17 ʚ ɪ'ᴍ ᴀ ᴠᴇʀʏ ʙᴀᴅ ʙʀᴏᴛʜᴇʀ ɞ

1.3K 158 107
                                    

447 ᴋᴇʟɪᴍᴇ
___________________________________________

"NE YAPTIM DEDİN?!"

Jay'in şoka uğramış olan ve çığlık gibi çıkan sesi hoparlör açık olmasa bile resmen Sunghoon'un yalnız olduğu odada duyulabilecek seviyedeydi.

"Sadece... Sus..."

Sunghoon başını ovuştururken bunu neden yaptığını kendine sorup duruyordu. Jungwon'un da ondan hoşlandığını söylemek için buluşmak istemişti, onu öpmek için değil. Ve sonrasında Heeseung'u şok olmuş bir şekilde arkasında bırakıp tek kelime etmeden gitmesi de onun için başka bir küçük hediyeydi.

"Sen!
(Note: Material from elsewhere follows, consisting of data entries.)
(** The entry point raises exactly when the type cannot be hashed
    (TypeError), when a payment that passes every check has an integer
    amount beyond the range of [float] (OverflowError), or when an error
    has to show an integer of more than 4300 digits: the type, or the
    amount of a payment that is zero or negative (ValueError). *)
Theorem handler_raises_iff ev ctx e :
  handler ev ctx = Raised e ↔
  (e = TypeError
   ∧ ∃ d ty, ev = VDict d ∧ d !! lit "type" = Some ty
       ∧ ((∃ l, ty = VList l) ∨ (∃ m, ty = VDict m)))
  ∨ (e = OverflowError
     ∧ ∃ d, ev = VDict d ∧ d !! lit "type" = Some (VStr (lit "PAYMENT"))
         ∧ payment_overflows d)
  ∨ (e = ValueError
     ∧ ∃ d, ev = VDict d
         ∧ ((∃ n, d !! lit "type" = Some (VInt n) ∧ int_str_limit <= Z.abs n)
            ∨ (d !! lit "type" = Some (VStr (lit "PAYMENT"))
               ∧ amount_unprintable d))).
Proof.
  split.
  - intros (d & ty & -> & Hty
            & [(-> & Hwhy) | [(-> & -> & Hover) | (-> & Hwhy)]])%handler_raised.
    + left. eauto 10.
    + right. left. eauto 10.
    + right. right. split; [reflexivity|]. exists d. split; [reflexivity|].
      destruct Hwhy as [(n & -> & Hlong) | (-> & Hlong)]; eauto 10.
  - intros [(-> & d & ty & -> & Hty & Hwhy)
           | [(-> & d & -> & Hty & Hover) | (-> & d & -> & Hwhy)]].
    + unfold handler. rewrite Hty.
      destruct Hwhy as [(l & ->) | (m & ->)]; reflexivity.
    + rewrite (handler_payment _ _ Hty), handle_payment_eq,
        (overflows_printable d Hover).
      destruct Hover as (Hnil & n & Hamt & Hx).
      rewrite Hnil, Hamt. unfold py_float. rewrite Hx. reflexivity.
    + destruct Hwhy as [(n & Hty & Hlong) | (Hty & Hlong)].
      * exact (long_type_raises d ctx n Hty Hlong).
      * rewrite (handler_payment _ _ Hty), handle_payment_eq,
          (proj2 (amount_unprintable_iff d) Hlong).
        reflexivity.
Qed.
(* ===== verification/Prelude.v ===== *)
(** * CoreTex verification

    CoreTex keeps a shared memory substrate of 1024 256-bit words. Miners
    submit patches of one to four words; a patch is decoded, checked against
    the Merkle root of the state it was built on, applied, scored against
    hidden query packs, and credited. Validators replay an epoch from the
    patch bytes and must reach the same roots. This library models the
    TypeScript core of that system (packages/coretex/src) as executable
    functions and proves the properties that make replay, commitment and
    crediting sound.

    ** Files and what they model

    - [Prelude]: this file. Exceptions ([outcome]), byte arrays, JavaScript's
      32-bit operators, [Map] and [Set], hexadecimal strings, big-endian
      digits and bit fields, with the lemmas and tactics all files share.
    - [StateTypes] (state/types.ts): state, patches, error codes, word ranges.
    - [Float]: IEEE binary64 and binary32 as JavaScript uses them.
    - [Codec] (state/codec.ts): [pack]/[unpack], bit-field access.
    - [Keccak] (state/keccak256.ts): the half-word implementation ([Code]) and
      a 64-bit reference ([Spec]); the class [Hasher] is what every other
      file assumes of the hash, [keccak_hasher] is the instance.
    - [Merkle] (state/merkle.ts): tree construction and incremental update.
    - [Decoder], [Substrate] (substrate/retrieval-decoder.ts,
      substrate/structural-validity.ts): region decoders, composite decode,
      lens-diversity gate, encoders.
    - [SlotPolicy] (substrate/slot-policy.ts): the slot ring.
    - [Validate] (state/validate.ts): reserved bits and policy regions.
    - [Patch] (state/patch.ts): wire codec, patch-type rules, [applyPatch].
    - [SeedDerivation] (eval/seed-derivation.ts): evaluation seeds, patch
      hashes, dedup keys.
    - [JsSort]: [Array.prototype.sort] and string order; the class
      [CmpPreorder] is what a comparator promises to the sort.
    - [CanonicalJson] (canonical/json.ts): the serializer behind hashes and
      signatures, on a type of JavaScript values.
    - [WorkUnits], [Difficulty] (rewards/): policy validation, credited units,
      screener threshold, qualification, difficulty controller.
    - [Reducer], [LiveEpoch] (reducer/accept-core.ts, reducer/reducer.ts,
      reducer/live-epoch.ts): the accept step, the batch and the live lane.
    - [EvalHarness] (eval/index.ts): the single-patch harness and its report.
    - [PerPatch] (coordinator/per-patch-evaluator.ts,
      eval/live-eval-admission.ts, replay/per-patch.ts): admission, dual-pack
      evaluation under a future block hash, and receipt verification.
    - [Abi]: event logs and the ABI words in them. [Replay]
      (replay/coretex-registry.ts, replay/launch-recovery-pin.ts): paging,
      decoding and replaying the registry's log. [VerifyEpoch]
      (verify-epoch/index.ts): rebuilding a finalized epoch from its events.
    - [WorkerPool], [EvalWorker] (workers/pool.ts, workers/worker.ts): the
      pool as a state machine over submit, answer, crash and close events,
      and the handler each worker runs.
    - [Upgrade] (upgrade/index.ts): translation payloads and resets.
    - [EpochFrontier] (coordinator/epoch-frontier.ts): the rotation of hidden
      queries through reserve, active window and retirement.
    - [CorpusRoot] (eval/retrieval-corpus.ts): events, splits, and the corpus
      root kept as a forest of perfect trees.
    - [CorpusDelta] (corpus/delta.ts, corpus/admission.ts,
      corpus/epoch-rotation.ts): deltas, admission, frontier pruning.
    - [HiddenPack] (eval/hidden-query-pack.ts): deriving the query pack of an
      epoch from its seed, the overlay of active queries, verification.
    - [FirstStage] (eval/public-corpus-index.ts, and the owner-scoped search
      of eval/retrieval-benchmark.ts): the index of public documents and the
      dense, lexical and hybrid search over it.
    - [Metrics] (eval/ir-metrics.ts, eval/relation-qrels.ts): ranking metrics,
      hops over relation edges, aliases of relation answers.
    - [QueryIntent] (eval/retrieval-benchmark.ts): what the wording and the
      public metadata of a query say, with the regular expressions as values.
    - [CandidatePool], [QueryRanking] (eval/retrieval-benchmark.ts,
      eval/memory-ir-render.ts): the scoring of one query,
      [scoreSubstrateAgainstQuery]: the pool a decoded substrate makes of the
      first stage, then bonuses, the cap, what the reranker reads, the policy
      nudges and the final order.
    - [Benchmark] (eval/retrieval-benchmark.ts, rewards/baseline.ts): the
      composite score of a pack, the acceptance of a patch, the baseline.
    - [Coordinator], [CoordinatorWatch], [CoordinatorSubmit]
      (coordinator/coretex-coordinator-core.ts): the coordinator's record of
      fields and its operations; following the chain through reorgs; and the
      path of a submission to a signed receipt.
    - [SafeInteger]: safe integers as doubles, shared by the files below.
    - [DedupStore], [ProductionEvaluator] (coordinator/production-evaluator.ts):
      the evaluation store, as a class with its documented laws and the
      in-memory instance; and [scorePatch], from a submitted patch to a
      credited result, as the list of what it does to its surroundings.
    - [EvalReport] (replay/eval-report-artifact.ts), [PatchNotice]
      (coordinator/patch-received-notice.ts): published reports and notices,
      and what an auditor checks of them.
    - [EvaluatorArtifact]: the evaluator's result on its way to the auditors
      and to the coordinator.
    - [RemoteScorer] (coordinator/remote-scorer-verify.ts,
      scorer-server-cli.ts): a job on the keyless scorer, and what the
      coordinator checks of the answer.
    - [Eligibility], [MultiplierCap], [FundingTx] (reducer/): the credit
      ledger, the bonus leaves, the funding call and claim proofs.

    ** How the parts interact

    A patch flows decodePatch -> applyPatch (validate, substrate decoder,
    Merkle root) -> accept step -> reducer or live epoch, which call the
    work-unit policy and maintain the Merkle cache; the ledger turns the
    outcomes into credits and the funding call. Seeds and dedup keys bind the
    evaluation to the same bytes. The worker pool runs the harness, which uses
    the same Merkle cache and reserved-bit scan as [applyPatch]. What the two
    lanes publish comes back through the log: [Replay] re-applies the live
    lane's advances, [VerifyEpoch] re-runs the batch reducer on the accepted
    events, [PerPatch] re-derives the seeds and scores of a receipt. The
    coordinator signs for patches that apply to its confirmed state, which it
    rebuilds from the same log with [decodePatch] and [applyPatch]. The corpus
    side is separate: deltas update events and their root, the frontier
    decides which of the hidden queries are active, pruning reconciles the two,
    and [HiddenPack] draws the queries a seed is scored on from the corpus and
    overlays those the frontier has activated. [Benchmark] decodes the state
    with [decodeSubstrate], scores each query of a pack through a scorer, reads
    the rankings with [Metrics], and applies the patch with [applyPatch] before
    it scores again; the program's scorer is [QueryRanking] over
    [CandidatePool], which start from [FirstStage] and [QueryIntent] and ask the
    reranker, a parameter. [ProductionEvaluator] runs [PerPatch] with the
    scorer of [Benchmark] under its evaluation store and hands its result to
    [CoordinatorSubmit], whose evaluator is otherwise a parameter. Functions keep the source's names and
    argument order; a loop is a Fixpoint or a fold over the same data; an
    exception is [Throws]; a discriminated result is an inductive type.

    ** What the theorems show

    - Commitment: the hash is Keccak-256 ([Keccak]); the incremental Merkle
      tree equals the rebuilt one and roots bind states ([Merkle]); seeds,
      dedup keys, patch-set roots and claim proofs bind what they hash.
      Binding theorems name the two hashed byte strings that would collide.
    - Wire format: packing, patches and substrate records round-trip (a patch
      up to the width of its words, which the encoder does not check), and the
      patch wire form is canonical.
    - State machine: [applyPatch] refines an abstract specification, each
      error code has its cause, reachable states satisfy the invariant.
    - Epochs: both lanes always return on wire patches, their output accounts
      for every candidate, and the batch lane is independent of arrival order.
    - Validation: the advances of a live epoch replay to its root, the events
      of a batch epoch verify to its root, in any order of the log; what
      replay and verification accept is what they are meant to accept; pages
      cover the requested blocks.
    - Receipts: seeds are fixed before scoring, an accepted receipt cleared
      both packs, receipts replay, and a receipt that replays is bound. The
      evaluator draws a seed once per patch, charges no miner past its cap and
      credits a patch once; what it credits the coordinator accepts and
      rewrites to the same bytes, and its artifact verifies for an auditor.
    - Coordinator: boot and every tick end with what the canonical log says,
      after a reorg too; signing means parity with the registry; a signed
      advance is one the watcher accepts, and then it is confirmed; receipts
      of a miner chain; an invariant of the confirmed state and the pending
      receipts holds after any sequence of operations.
    - Evaluation: the harness agrees with [applyPatch], a worker's cache is
      invisible to its clients, the pool loses and repeats no request and
      drains, canonical JSON determines the document.
    - Corpus: a delta that was built applies exactly when its additions have
      distinct ids, incremental and rebuilt roots
      agree, the frontier conserves queries through rotation, restart and
      pruning; admission is a partition within its caps.
    - Packs: a derived pack has exactly its size, distinct eligible queries and
      every quota, and the overlay keeps all of it; the selection of active
      queries ends and leaves no room unused; a published pack verifies.
    - Scoring: a patch is accepted exactly when it applies and passes every
      gate, and then the composite rose; heap selection equals sorting, and
      posting-list scores equal direct ones; the hop search decides
      reachability; aliases are idempotent; subjects are grounded. A query
      ranks each document of its pool once, all of them from the first stage or
      the corpus, sorted by the final score; the first stage is never lost and
      what the substrate adds is bounded; the reranker's cap holds; labels do
      not move a ranking; a substrate without records changes nothing.
    - Upgrades: payloads round-trip and apply as a chain of patches.
    - Rewards: thresholds and difficulty stay in their windows, units are
      monotone, nothing is credited twice, bonuses respect their caps.

    ** Bounds and fuel

    Bigints are [Z]; uint256 words, bytes and 32-bit operators carry their
    width explicitly. JavaScript numbers used as indices are [Z] or [nat];
    those used as reals are IEEE doubles. Loops that are not structural take
    fuel equal to a length that bounds their iterations (the level length for
    both Merkle trees, the index width for LEB128, one round per id for the
    reserve order, the payload length for upgrade segments, 31 doublings and
    one block per missing leaf for corpus padding, one round per block for log
    pages, the length of the heap for sifting, the hop budget for the graph
    searches) and the theorems show that
    the loop finishes within it. Strings are lists of 8-bit characters, so
    code-unit order and byte order agree.

    ** Not modelled

    The neural models: the reranker is a parameter, embeddings are data. The
    caches around the corpus indexes and the first stage are the functions they
    cache; telemetry, timings and full dumps of a scoring are left out. The
    evaluation store is called synchronously: evaluations that interleave at an
    await are not modelled. The job queue, tokens and boot of the scorer host; HTTP,
    status reports and storage of the coordinator; file and network access of the validator,
    the Solidity contracts and the Python package. Marginal evaluators, the
    collation of [localeCompare], the tier lookup, sha256, [Math.pow], [Math.log], the
    chain client, the receipt signer, the clock and the printing of numbers are parameters. *)
From stdpp Require Export base list list_numbers option numbers strings sets.
From Stdlib Require Export ZArith Lia.
From Stdlib Require Import Ascii.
Kafayı! Sıyırmışsın!"

"Evet çok sağ ol, çok yardımı dokundu!"

Sunghoon sesini yükselttiğinde Jay tekrar hattın öbür ucundan bağırdı.

"Sesini yükseltme biri duyacak!"

"Evde yalnızım kimse yok!"

Jay'in içinin rahat etmesi için - nedense Sunghoon'dan daha gergin ve endişeliydi - evi 3. kez gezmiş ve kimse olmadığına netlik kazandırmıştı. Annesi ve babası zaten bu saatlerde evde olmazdı ve Jungwon daha 10 dakika önce Sunoo ile yaptıkları su savaşı hakkında fotoğraflar göndermişti.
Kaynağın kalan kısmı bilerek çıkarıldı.